Configure Istio to receive telemetry data

  1. Verify that the Grafana and Kiali add-ons were installed successfully. All add-ons are installed into the istio-system namespace.

    kubectl get pods -n istio-system
    kubectl get services -n istio-system
    
  2. Obtain the guestbook endpoint to access the guestbook.

    You can access the guestbook via the external IP for your service as guestbook is deployed as a load balancer service. Get the EXTERNAL-IP of the guestbook service via output below:

    kubectl get service guestbook -n default
    

    Go to this external ip address in the browser to try out your guestbook. This service will route you to either v1 or v2, at random. If you wish to see a different version, you'll need to do a hard refresh (cmd + shift + r on a mac, or ctrl + f5 on a PC). Alternatively, you can curl the address.

  1. Generate a small load to the app, replacing guestbook_IP with your own IP.

    for i in {1..20}; do sleep 0.5; curl http://<guestbook_IP>/; done
    

View guestbook telemetry data

Grafana

  1. Expose Grafana on the Load Balancer so you can access it over the web:

    kubectl expose deployment grafana -n istio-system --name=grafana-external --type=LoadBalancer --port=80 --target-port=3000
    

    Note: Normally, you would securely port-forward to Grafana on your local machine by running istioctl dashboard grafana.

  2. Grab the URL to access your Grafana dashboard:

    kubectl get svc/grafana-external -n istio-system
    

    Sample output:

    NAME               TYPE           CLUSTER-IP      EXTERNAL-IP     PORT(S)          AGE
    grafana-external   LoadBalancer   172.21.177.42   <your_ip_here>  3000:32011/TCP   114s
    

    Go to the External IP to access Grafana: http://your-ip-here/

  3. Click on Home -> Istio -> Istio Service Dashboard.

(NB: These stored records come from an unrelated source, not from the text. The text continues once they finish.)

Definition document_statuses_valid (doc : pyval) : Prop :=
  forall d es,
    doc = PDict d -> lookup "elements" d = Some (PList es) ->
    Forall declares_valid_status es.

(** The element [add_element_to_workflow] builds when [k] identifiers have
    been drawn and the document holds [n] elements. *)
Definition added (rt : runtime) (k n : nat) (t : string) : WorkflowElement :=
  {| id := PStr (uuid4 rt k); type := PStr t;
     position := xy (Z.of_nat n * 100) 50; config := PDict [];
     status := pending; output := PNone |}.

Fixpoint added_from (rt : runtime) (k n : nat) (ts : list string)
  : list WorkflowElement :=
  match ts with
  | [] => []
  | t :: r => added rt k n t :: added_from rt (S k) (S n) r
  end.

(** A sequence of [add_element_to_workflow] calls. *)
Definition add_all (rt : runtime) (ts : list string) (s : session_state)
  : session_state :=
  fold_left (fun s t => add_element_to_workflow rt t s) ts s.

(** The sessions the program can be in: what the buttons and the render
    pass make of the initial state. *)
Inductive reachable (rt : runtime) : session_state -> Prop :=
| reach_initial : reachable rt initial_state
| reach_add t s :
    reachable rt s -> reachable rt (add_element_to_workflow rt t s)
| reach_delete i s :
    reachable rt s -> reachable rt (fst (delete_element i s))
| reach_update i w s :
    reachable rt s -> reachable rt (fst (update_config i w s))
| reach_run s :
    reachable rt s -> reachable rt (fst (execute_workflow rt s))
| reach_clear s :
    reachable rt s -> reachable rt (clear_workflow s)
| reach_import uploaded s :
    reachable rt s -> reachable rt (fst (import_workflow rt uploaded s)).

(** The widgets of an element as Streamlit first shows them, with [t] typed
    into the text area. *)
Definition form_with_text (t : string) : widgets :=
  {| uploaded_file := None; label := "Enter text"; text := t;
     number := PInt 0; date := "2024-01-01"; checked := false;
     min_val := PInt 0; max_val := PInt 100; slider := 0;
     options_text := "Option 1"; selected := 0;
     condition_type := "equals"; condition_value := "";
     true_action := ""; false_action := "";
     display_type := "table"; chart_type := "line";
     url := ""; method := "GET"; headers := "{}";
     recipient := ""; subject := ""; body := "" |}.

(** A document whose only element declares a status outside the four. *)
Definition document_with_odd_status : pyval :=
  PDict [("elements",
          PList [PDict [("id", PStr "a"); ("type", PStr "timer");
                        ("status", PStr "done")]])].

(** The horizontal slot of an element, and an element sitting after another
    on the canvas. *)
Definition x_coordinate (e : WorkflowElement) : option Z :=
  match position e with
  | PDict d =>
      match lookup "x" d with
      | Some (PInt x) => Some x
      | _ => None
      end
  | _ => None
  end.

Definition placed_after (e new : WorkflowElement) : Prop :=
  match x_coordinate e, x_coordinate new with
  | Some a, Some b => a < b
  | _, _ => False
  end.

(** *** Sample data for the examples *)

Fixpoint tally (n : nat) : string :=
  match n with
  | O => EmptyString
  | S k => String "1" (tally k)
  end.

(** A runtime to run the examples with: identifiers "uuid-", "uuid-1",
    "uuid-11", ...; what it prints for values and exceptions, and the
    capitals it gives a title, are immaterial. *)
Definition demo_runtime : runtime :=
  {| py_repr := fun _ => "<value>";
     exn_text := fun _ => "<message>";
     uuid4 := fun n => "uuid-" ++ tally n;
     py_title := fun t => t |}.

(** One element added, the workflow run, the element deleted again: no
    element is left, and the results of the run are still stored. *)
Definition emptied_after_run (rt : runtime) : session_state :=
  fst (delete_element 0
         (fst (execute_workflow rt
                 (add_element_to_workflow rt "timer" initial_state)))).

Definition element_with (i : string) (t : string) (c : pydict) (st : pyval)
  : WorkflowElement :=
  {| id := PStr i; type := PStr t; position := xy 0 0; config := PDict c;
     status := st; output := PNone |}.

Definition session_of (els : list WorkflowElement) : session_state :=
  {| workflow_elements := els; workflow_data := []; execution_results := [];
     uuids_drawn := 0 |}.

Definition with_results (s : session_state) (res : results) : session_state :=
  {| workflow_elements := workflow_elements s;
     workflow_data := workflow_data s;
     execution_results := res;
     uuids_drawn := uuids_drawn s |}.

Definition demo_condition : pydict :=
  [("condition_type", PStr "equals"); ("condition_value", PStr "");
   ("true_action", PStr "X"); ("false_action", PStr "Y")].

Definition demo_upload : pydict :=
  [("filename", PStr "a.pdf"); ("size", PInt 3)].

(** ** The rest of the page: the palette, the indicator and the metrics *)

(** The element types the palette of [create_element_palette] offers, in
    the order of its buttons. *)
Definition element_types : list string :=
  ["pdf_upload"; "text_input"; "number_input"; "date_input"; "checkbox";
   "slider"; "selectbox"; "conditional"; "loop"; "data_display"; "chart";
   "save_data"; "api_call"; "email"; "timer"].

(** [status_colors] of [render_workflow_element] *)
Definition status_colors : list (string * string) :=
  [("pending", "status-pending"); ("ready", "status-ready");
   ("processing", "status-processing"); ("error", "status-error")].

(** [status_colors.get(element.status, 'status-pending')]: the class of the
    indicator drawn for an element. *)
Definition status_class (st : pyval) : raising string :=
  match st with
  | PStr s =>
      ret (match table_get s status_colors with
           | Some c => c
           | None => "status-pending"
           end)
  | _ =>
      if hashable st then ret "status-pending"
      else raise (TypeError (Unhashable st))
  end.

(** The four metrics of [main]. *)
Record metrics : Type := {
  total_elements : Z;
  ready_elements : Z;
  pending_elements : Z;
  error_elements : Z
}.

(** [sum(1 for e in elements if e.status == s)] *)
Definition count_status (s : string) (els : list WorkflowElement) : Z :=
  Z.of_nat (List.length (filter (fun e => str_eq (status e) s) els)).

  4. Select guestbook in the Service drop down.
  5. In a different tab, visit the guestbook application and refresh the page multiple times to generate some load.

This Grafana dashboard provides metrics for each workload. Explore the other dashboards provided as well.

Kiali

Kiali is an open-source project that installs as an add-on on top of Istio to visualize your service mesh. It provides deeper insight into how your microservices interact with one another, and provides features such as circuit breakers and request rates for your services.

  1. Create a secret which will be used to set the login credentials for Kiali

    cat <<EOF | kubectl apply -f -
    apiVersion: v1
    kind: Secret
    metadata:
      name: kiali
      namespace: istio-system
      labels:
        app: kiali
    type: Opaque
    data:
      username: "YWRtaW4="
      passphrase: "YWRtaW4="
    EOF
    
  2. Expose Kiali on the Load Balancer so you can access it over the web:

    kubectl expose deployment kiali -n istio-system --name=kiali-external --type=LoadBalancer --port=80 --target-port=20001
    
  3. Grab the URL to access your Kiali dashboard:

    kubectl get svc/kiali-external -n istio-system
    

    Sample output:

    NAME             TYPE           CLUSTER-IP      EXTERNAL-IP     PORT(S)           AGE
    kiali-external   LoadBalancer   172.21.18.146   <your_ip_here>  20001:31374/TCP   3m52s
    

    Visit the External IP to access Kiali: http://your-ip-here/

  4. If you see an error message "The Kiali secret is missing...", wait a couple of minutes and hit Refresh.

  5. Login with the following username/password: admin/admin.
  6. Click the "Graph" tab on the left side and select the default namespace to see the a visual service graph of the various services in your Istio mesh. You can see request rates as well by clicking the "Edge Labels" tab and choosing "Traffic rate per second".

    Info: You'll need to access your Guestbook application and type an entry for the graph to be generated and connected properly.

  7. In a different tab, visit the guestbook application and refresh the page multiple times to generate some load.

Kiali has a number of views to help you visualize your services. Click through the various tabs to explore the service graph, and the various views for workloads, applications and services.